Legal Services and Sausage

We’re told that we should not watch anyone make sausages or laws. These are messy (and, in the view of some, stomach-churning) processes that can produce wonderful results. Unfortunately, many have extended this aversion from the making of laws to the providing of legal services. So we go through our days doing whatever the client needs without pulling back the curtain to see the reality of what it takes to provide that level of client service.

Well, I’ve got bad news for you:  if you want to continue to provide a high level of service at a price your clients are willing to pay, you’re going to have to roll up your sleeves, pull back the curtain, and take a much closer look at how sausages are made in your firm.  Do you have the right ingredients, recipes, workers, machinery and processes?  Do you consistently turn out high quality work at a predictable price? What sorts of changes might improve the way you work and what you produce?  Have you analyzed the effect on work product, efficiency and morale of changing your ingredients, recipes, workers, machinery and processes? Do you know exactly where you might create sustainable improvements? These are the questions every lawyer, law firm and law department should be asking.

In fact, these questions are being asked in businesses of all types.  As a result, more people are beginning to understand better what it takes to do what they do.  In order to get to this realization, we need many open conversations between the experts who do the work and the experts who understand how work processes may be improved.  Mark MacDonald describes this well with respect to how an IT department can assist in improving business processes.  We could say something similar about knowledge management personnel:

Process experts create value through working with their business peers in an environment of discovery and problem solving.  This is in contrast to many application development shops that gather requirements then go away to build the system.  Process change makes the sausage best in open collaboration with the business.

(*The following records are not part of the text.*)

(** C4. The connection limit: in every interleaving of the forwarder with the
    goroutines that count and close connections which are over, no backend ever has
    more connections in service (dialled, their context not done) than
    [MaxConnectionsPerAddress], and the count kept for a backend of the pool is
    exactly the number of its connections in service plus those whose
    [decrementCount] has yet to run.  Sockets are another matter: [closeConn] is a
    separate goroutine, so that a connection which is over may still be open when
    its place is taken ([tcp_open_exceeds]). *)
Theorem tcp_connection_limit `{TlsLib} (spec : string) (config : BalancerConfig) (b : Balancer) (s : TCP) :
  Init spec config = Ok b -> "" ∉ bc_Backends config -> 0 <= bc_MaxConnectionsPerAddress config ->
  rtc step (initial b) s ->
  forall a, conns_to a (active s) + conns_to a (counting s) <= bc_MaxConnectionsPerAddress config /\
    (in_pool (bal s) a -> backendConns (bal s) !! a = Some (conns_to a (active s) + conns_to a (counting s))).
Proof.
  intros Hi Hne Hmax Hr a. pose proof (rtc_Inv _ _ _ Hr (Init_Inv _ _ _ Hi Hne Hmax)) as HI.
  rewrite <- conns_to_app. split; [apply (inv_limit _ _ HI)|]. intros Hin. destruct (inv_counted _ _ HI) as [Hd Hc].
  destruct (proj2 (Hd a) Hin) as [n Hn]. by rewrite Hn, (Hc a n Hn).
Qed.

(** ** Progress *)

Lemma remove_pool b a x : in_pool (remove_backend (increment b a) a) x <-> x <> a /\ in_pool b x.
Proof.
  unfold in_pool. cbn. destruct (decide (a = x)) as [->|Hne].
  - rewrite lookup_delete_eq. split; [by intros [? ?]|naive_solver].
  - rewrite lookup_delete_ne by done. naive_solver.
Qed.

Lemma remove_count b a x : x <> a -> count (remove_backend (increment b a) a) x = count b x.
Proof. intros Hne. unfold count. cbn. by rewrite lookup_delete_ne, lookup_insert_ne by done. Qed.

(** C27. A connection is forwarded: when some backend below the limit can be
    dialled, the retry loop ends after at most one round per backend, on a backend
    that could be dialled, having counted the connection there; it removes from
    the pool only backends that could not be dialled, and changes no other count. *)
Theorem forward_progress (dial : string -> bool) (n : nat) (b : Balancer) (good : string) :
  pool_ok b -> in_pool b good -> dial good = true -> count b good < maxConns b ->
  (size (backendAddresses b) <= n)%nat ->
  exists b' addr, forward n dial b = (b', Some addr) /\ dial addr = true /\ in_pool b addr /\
    count b' addr = count b addr + 1 /\ count b addr < maxConns b /\
    (forall x, in_pool b' x -> in_pool b x /\ (x <> addr -> count b' x = count b x)) /\
    (forall x, in_pool b x -> dial x = true -> in_pool b' x).
Proof.
  revert b. induction n as [|n IH]; intros b Hp Hg Hd Hc Hn.
  { destruct Hg as [u Hu]. assert (backendAddresses b = ∅) as E by (apply map_size_empty_inv; lia).
    rewrite E in Hu. done. }
  cbn [forward]. destruct (getLowest_cases b Hp) as [[E Hall]|(Hne & Hin & Hlt & Hmin)].
  { specialize (Hall _ Hg). lia. }
  rewrite bool_decide_eq_false_2 by done. set (a := getLowestBalancer b) in *. destruct (dial a) eqn:Ed.
  { exists (increment b a), a. split_and!; try done; [unfold count at 1; cbn; by rewrite lookup_insert_eq|].
    intros x Hx. split; [done|]. intros Hxa. unfold count at 1. cbn. by rewrite lookup_insert_ne. }
  destruct (IH (remove_backend (increment b a) a)) as (b' & addr & -> & Hd' & Hin' & Hc' & Hlt' & Hpool & Hkeep).
  - unfold pool_ok. apply eq_None_not_Some. intros [_ Hx]%remove_pool. destruct Hx as [u Hu]. unfold pool_ok in Hp. congruence.
  - apply remove_pool. split; [congruence|done].
  - done.
  - rewrite remove_count by congruence. done.
  - cbn. rewrite map_size_delete_Some by done. lia.
  - apply remove_pool in Hin' as [Hna Hin']. rewrite remove_count in Hc', Hlt' by done. exists b', addr. split_and!; try done.
    + intros x Hx. destruct (Hpool x Hx) as [[Hxa Hxp]%remove_pool Hcx]. split; [done|]. intros Hxn.
      rewrite Hcx by done. by apply remove_count.
    + intros x Hx Hdx. apply Hkeep; [|done]. apply remove_pool. split; [congruence|done].
Qed.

I’m not suggesting that we engineer a law firm to death, turning it into a soulless factory producing bland, unappetizing sausages at rock bottom prices.  However, I do think it’s possible to make our firms efficient producers of artisanal sausages — where we marry state of the art methods and machinery with highly skilled (even artistic) personnel to produce extraordinary, memorable, successful work product. And, I believe there is an important role for knowledge management and IT to play in achieving high quality artisanal work product at a price that makes our clients happy.